### EXERCISE INPUTS
Lemma slots_keep_opening_offset_witness :
  0 < US_PER_HOUR
  /\ slots_loop 5 Samples.busy_gap (Samples.sat 14 0) US_PER_HOUR
       (Samples.sat 10 0) []
     = Ok [Samples.sat 11 0; Samples.sat 13 0]
  /\ In (Samples.sat 13 0) [Samples.sat 11 0; Samples.sat 13 0]
  /\ utcoffset (Samples.sat 13 0) = utcoffset (Samples.sat 10 0)
  /\ exists k, (k < rounds (Samples.sat 10 0) (Samples.sat 14 0) US_PER_HOUR)%nat
               /\ wall (Samples.sat 13 0)
                  = wall (Samples.sat 10 0) + Z.of_nat k * US_PER_HOUR.
Proof.
  assert (H1 : 0 < US_PER_HOUR) by reflexivity.
  assert (H2 : slots_loop 5 Samples.busy_gap (Samples.sat 14 0) US_PER_HOUR
                 (Samples.sat 10 0) []
               = Ok [Samples.sat 11 0; Samples.sat 13 0]) by reflexivity.
  assert (H3 : In (Samples.sat 13 0) [Samples.sat 11 0; Samples.sat 13 0])
    by (right; left; reflexivity).
  repeat (split; [assumption|]).
  exact (slots_keep_opening_offset 5 Samples.busy_gap (Samples.sat 10 0)
           (Samples.sat 14 0) US_PER_HOUR _ H1 H2 _ H3).
Defined.

(** X25.  A slot length of zero or less never yields a response for a
    window that does not close before it opens: the test of the loop stays
    true, so the run either goes on for ever or ends in [OverflowError]
    when the cursor leaves the calendar; it never returns a list. *)
Theorem nonpositive_slot_never_returns fuel busy end_ delta : forall start acc out,
  delta <= 0 ->
  instant start <= instant end_ ->
  slots_loop fuel busy end_ delta start acc <> Ok out.
Proof.
  induction fuel as [|fuel IH]; intros start acc out Hd W; [discriminate|].
  rewrite slots_loop_round.
  destruct (aware_add start delta) as [nxt| |] eqn:E; try discriminate.
  apply aware_add_ok in E as [_ I].
  assert (L : dt_le nxt end_ = true) by (apply dt_le_spec; lia).
  rewrite L. apply IH; [exact Hd | lia].
Qed.

Lemma nonpositive_slot_never_returns_witness :
  - US_PER_HOUR <= 0
  /\ instant (Samples.sat 10 0) <= instant (Samples.sat 14 0)
  /\ slots_loop 5 Samples.busy_C (Samples.sat 14 0) (- US_PER_HOUR)
       (Samples.sat 10 0) [] = OutOfFuel
  /\ slots_loop 5 Samples.busy_C (Samples.sat 14 0) (- US_PER_HOUR)
       (Samples.sat 10 0) [] <> Ok [].
Proof.
  assert (H1 : - US_PER_HOUR <= 0) by (vm_compute; intros C; discriminate C).
  assert (H2 : instant (Samples.sat 10 0) <= instant (Samples.sat 14 0))
    by (vm_compute; intros C; discriminate C).
  repeat (split; [assumption || (vm_compute; reflexivity)|]).
  exact (nonpositive_slot_never_returns 5 Samples.busy_C (Samples.sat 14 0)
           (- US_PER_HOUR) (Samples.sat 10 0) [] [] H1 H2).
Defined.

End SlotEdges.
(** X11. On 7-bit text, whatever the width: the line that
    [arguments_get_line] returns has at most [max_length] bytes, the
    returned offset stays inside the text, the bytes that are neither
    printed in the line nor left for the next lines are white space
    only, and the next line does not begin with a plain space. *)
Theorem arguments_get_line_keeps_ink (s : list ascii) (M : nat) :
  Forall seven_bit s ->
  let out := arguments_get_line mbs_initial mbrlen s M in
  length (take out.2 s) <= M
  /\ out.1 <= length s
  /\ ink (take out.2 s) ++ ink (drop out.1 s) = ink s
  /\ (out.1 < length s -> char_code (byte_at s out.1) <> space_code).
Proof.
  intros Hs out.
  destruct (arguments_get_line_shape s M Hs) as (H1 & H2 & H3 & H4).
  fold out in H1, H2, H3, H4.
  split; [rewrite length_take; lia|]. split; [lia|].
  split; [|exact H4]. apply ink_cut; [lia|exact H3].
Qed.

(** Past the first byte, a line that has a byte keeps having one. *)
Lemma arguments_get_line_loop_len_pos (s : list ascii) (M : nat) :
  Forall seven_bit s ->
  forall fuel len ws ss l i res,
    l = i -> 1 <= i -> 1 <= len ->
    1 <= (arguments_get_line_loop mbrlen fuel s (length s) M mbs_initial
            len ws ss l i res).1.
Proof.
  intros Hs. induction fuel as [|fuel IH]; intros len ws ss l i res E Hi Hlen.
  - exact Hlen.
  - destruct (Nat.ltb_spec i (length s)) as [Hlt|Hge];
      [destruct (Nat.ltb_spec l M) as [Hl|Hl]|].
    + destruct (Z.eqb_spec (char_code (byte_at s i)) newline_code)
        as [Hnl|Hnl].
      * cbn [arguments_get_line_loop].
        apply Nat.ltb_lt in Hlt as Hlt'. apply Nat.ltb_lt in Hl as Hl'.
        rewrite Hlt', Hl'. cbn [andb].
        apply Z.eqb_eq in Hnl as Hnl'. rewrite Hnl'. simpl. lia.
      * rewrite arguments_get_line_loop_turn;
          [|assumption|assumption|now apply byte_at_Forall|assumption].
        apply IH; [lia|lia|].
        destruct (S i =? length s), (isspace (byte_at s i)), ws, ss;
          simpl; lia.
    + cbn [arguments_get_line_loop].
      apply Nat.ltb_ge in Hl. rewrite Hl, andb_false_r. exact Hlen.
    + cbn [arguments_get_line_loop].
      apply Nat.ltb_ge in Hge. rewrite Hge. exact Hlen.
Qed.
(** * Jal-Rakshya: the analytics engine of the groundwater dashboard

    A shallow embedding of the server-side engine
    (the in-memory data store, [utils/waterScore], [utils/alertEngine] and
    the predictions endpoint of [controllers/waterController.js]) and the
    properties of its specification.

    Numbers.  A JavaScript number is an IEEE-754 double.  Here a finite
    double is idealised as an exact rational (decimal literals such as
    [0.35] denote that rational, arithmetic does not round), and the three
    non-finite values are kept as constructors of their own, so that a
    division by zero, a missing field turned into [NaN] or an overflowing
    parse stay visible in the model.  The sign of zero is not tracked.

    Strings.  A JavaScript string is a sequence of UTF-16 code units.

    Time.  [new Date()] reads the system clock; the clock is an explicit
    sequence of readings threaded through the functions that read it. *)

From Stdlib Require Import ZArith QArith Qround Qabs Qminmax Lqa Lia.
From Stdlib Require Import List Bool String Ascii.
From Stdlib Require Import Permutation Sorted.
Import ListNotations.

Set Implicit Arguments.

(** ** The runtime: numbers, strings, objects, sorting *)

Module JS.

Local Open Scope Q_scope.

(** *** Numbers *)

Inductive number : Type :=
| Fin (q : Q)
| PInf
| NInf
| NaN.

Declare Scope num_scope.
Delimit Scope num_scope with num.
Bind Scope num_scope with number.
Arguments Fin q%_Q.

Definition of_Z (z : Z) : number := Fin (inject_Z z).
Definition of_nat (n : nat) : number := of_Z (Z.of_nat n).

Definition Qlt_bool (a b : Q) : bool := negb (Qle_bool b a).

(** The infinity carrying the sign of [q]; [NaN] for zero
    (as in [Infinity * 0] and [0 / 0]). *)
Definition signed_inf (q : Q) : number :=
  match Qcompare q 0 with
  | Gt => PInf
  | Lt => NInf
  | Eq => NaN
  end.

Definition neg (a : number) : number :=
  match a with
  | Fin q => Fin (- q)
  | PInf => NInf
  | NInf => PInf
  | NaN => NaN
  end.

Definition add (a b : number) : number :=
  match a, b with
  | NaN, _ | _, NaN => NaN
  | Fin p, Fin q => Fin (p + q)
  | PInf, NInf | NInf, PInf => NaN
  | PInf, _ | _, PInf => PInf
  | NInf, _ | _, NInf => NInf
  end.

Definition sub (a b : number) : number := add a (neg b).

Definition mul (a b : number) : number :=
  match a, b with
  | NaN, _ | _, NaN => NaN
  | Fin p, Fin q => Fin (p * q)
  | PInf, Fin q | Fin q, PInf => signed_inf q
  | NInf, Fin q | Fin q, NInf => signed_inf (- q)
  | PInf, PInf | NInf, NInf => PInf
  | PInf, NInf | NInf, PInf => NInf
  end.
Lemma elem_of_fetched (u : string) (b : bool) (l o : nat)
    (m : gmap (string * string) doc) (x : doc) :
  x ∈ fetched u b l o m →
  ∃ id d, x = with_id id d ∧ m !! (u, id) = Some d
          ∧ (b = false → d !! "is_deleted" = Some (VBool false)).
Proof.
  unfold fetched. intros ([id d] & -> & Hin)%list_elem_of_fmap.
  assert ((id, d) ∈ filter (λ p : string * doc,
            forallb (Firestore.holds p.2) (deleted_filter b))
            (Firestore.subcollection u m)) as Hin'.
  { destruct (l + o)%nat; [done|]. by eapply in_take. }
  apply list_elem_of_filter in Hin' as [Hh Hin'].
  exists id, d. split; [done|]. split; [by apply elem_of_subcollection|].
  intros ->. simpl in Hh. apply Is_true_true in Hh.
  rewrite andb_true_r in Hh. by apply bool_decide_eq_true in Hh.
Qed.



Section listing.
Import OptimizedNoteService.



End listing.

(** ** Searching *)






Section searching.
Import OptimizedNoteService.





End searching.

(** ** The routes *)

Lemma try_except_raise_inv {S A} (body : ES S A) (e0 e : exn) (s : S) :
  (try_except body (λ _, raise e0) s).1 = inl e → e = e0.
Proof.
  unfold try_except, raise. destruct (body s) as [[e'|x] s']; simpl; congruence.
Qed.

Section service_errors.
Import OptimizedNoteService.

Lemma service_raises_500 (w : world) (e : exn) :
  (∀ nd u, (create_note nd u w).1 = inl e → e = HTTPException 500)
  ∧ (∀ n u, (get_note n u w).1 = inl e → e = HTTPException 500)
  ∧ (∀ u b l o, (get_notes u b l o w).1 = inl e → e = HTTPException 500)
  ∧ (∀ n nu u, (update_note n nu u w).1 = inl e → e = HTTPException 500)
  ∧ (∀ n u, (delete_note n u w).1 = inl e → e = HTTPException 500).
Proof.
  split_and!; intros; by eapply try_except_raise_inv.
Qed.
(** The head of a file: three header lines, and one status line. *)
Lemma file_head_lines (extension : string) (st_size : Z) :
  let headers := [ "Content-Type: " ++ get_content_type extension;
                   "Content-Length: " ++ print_ld st_size;
                   "Connection: close" ]%string in
  Forall header_line headers /\
  status_count (response_head "200 OK" headers ++ "") = 1.
Proof.
  intros headers.
  assert (Hbytes : forall a, digit_or_minus a = false ->
            absent a "Content-Type: Content-Length: Connection: close" = true ->
            absent a "text/html text/css application/javascript image/jpeg" = true ->
            absent a "image/png image/gif text/plain application/octet-stream" = true ->
            Forall (fun h => absent a h = true) headers).
  { intros a Hd Hnames Ht1 Ht2.
    assert (Hct : absent a (get_content_type extension) = true).
    { pose proof (StaticFileServer.content_type_cases extension) as H. cbn [In] in H.
      unfold absent in *. cbn [all_bytes] in Hnames, Ht1, Ht2.
      repeat (apply andb_prop in Ht1 as [? Ht1]).
      repeat (apply andb_prop in Ht2 as [? Ht2]).
      repeat destruct H as [<-|H]; try contradiction; cbn [all_bytes];
        repeat (apply andb_true_intro; split); try assumption; reflexivity. }
    unfold absent in *. cbn [all_bytes] in Hnames.
    repeat (apply andb_prop in Hnames as [? Hnames]).
    repeat constructor; rewrite ?all_bytes_app; cbn [all_bytes];
      repeat (apply andb_true_intro; split);
      try assumption; try reflexivity.
    apply (print_ld_absent a st_size Hd). }
  split.
  - pose proof (Hbytes CR eq_refl eq_refl eq_refl eq_refl) as H.
    inversion H as [|h1 l1 H1 H']; subst. inversion H' as [|h2 l2 H2 H'']; subst.
    inversion H'' as [|h3 l3 H3 _]; subst.
    repeat constructor; try discriminate;
      try (apply (absent_not_occurs CR (String LF "")); assumption).
  - apply status_count_response; [reflexivity| |reflexivity].
    apply (Hbytes "H"%char); reflexivity.
Qed.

### TASK BRIEF
The response should hold exactly the lines starting at the line with "From Stdlib Require Import ZArith" and ending at the line with "forallb (Firestore.holds p.2)", and no other line of the material above.

### RESPONSE AREA
From Stdlib Require Import ZArith QArith Qround Qabs Qminmax Lqa Lia.
From Stdlib Require Import List Bool String Ascii.
From Stdlib Require Import Permutation Sorted.
Import ListNotations.

Set Implicit Arguments.

(** ** The runtime: numbers, strings, objects, sorting *)

Module JS.

Local Open Scope Q_scope.

(** *** Numbers *)

Inductive number : Type :=
| Fin (q : Q)
| PInf
| NInf
| NaN.

Declare Scope num_scope.
Delimit Scope num_scope with num.
Bind Scope num_scope with number.
Arguments Fin q%_Q.

Definition of_Z (z : Z) : number := Fin (inject_Z z).
Definition of_nat (n : nat) : number := of_Z (Z.of_nat n).

Definition Qlt_bool (a b : Q) : bool := negb (Qle_bool b a).

(** The infinity carrying the sign of [q]; [NaN] for zero
    (as in [Infinity * 0] and [0 / 0]). *)
Definition signed_inf (q : Q) : number :=
  match Qcompare q 0 with
  | Gt => PInf
  | Lt => NInf
  | Eq => NaN
  end.

Definition neg (a : number) : number :=
  match a with
  | Fin q => Fin (- q)
  | PInf => NInf
  | NInf => PInf
  | NaN => NaN
  end.

Definition add (a b : number) : number :=
  match a, b with
  | NaN, _ | _, NaN => NaN
  | Fin p, Fin q => Fin (p + q)
  | PInf, NInf | NInf, PInf => NaN
  | PInf, _ | _, PInf => PInf
  | NInf, _ | _, NInf => NInf
  end.

Definition sub (a b : number) : number := add a (neg b).

Definition mul (a b : number) : number :=
  match a, b with
  | NaN, _ | _, NaN => NaN
  | Fin p, Fin q => Fin (p * q)
  | PInf, Fin q | Fin q, PInf => signed_inf q
  | NInf, Fin q | Fin q, NInf => signed_inf (- q)
  | PInf, PInf | NInf, NInf => PInf
  | PInf, NInf | NInf, PInf => NInf
  end.
Lemma elem_of_fetched (u : string) (b : bool) (l o : nat)
    (m : gmap (string * string) doc) (x : doc) :
  x ∈ fetched u b l o m →
  ∃ id d, x = with_id id d ∧ m !! (u, id) = Some d
          ∧ (b = false → d !! "is_deleted" = Some (VBool false)).
Proof.
  unfold fetched. intros ([id d] & -> & Hin)%list_elem_of_fmap.
  assert ((id, d) ∈ filter (λ p : string * doc,
            forallb (Firestore.holds p.2) (deleted_filter b))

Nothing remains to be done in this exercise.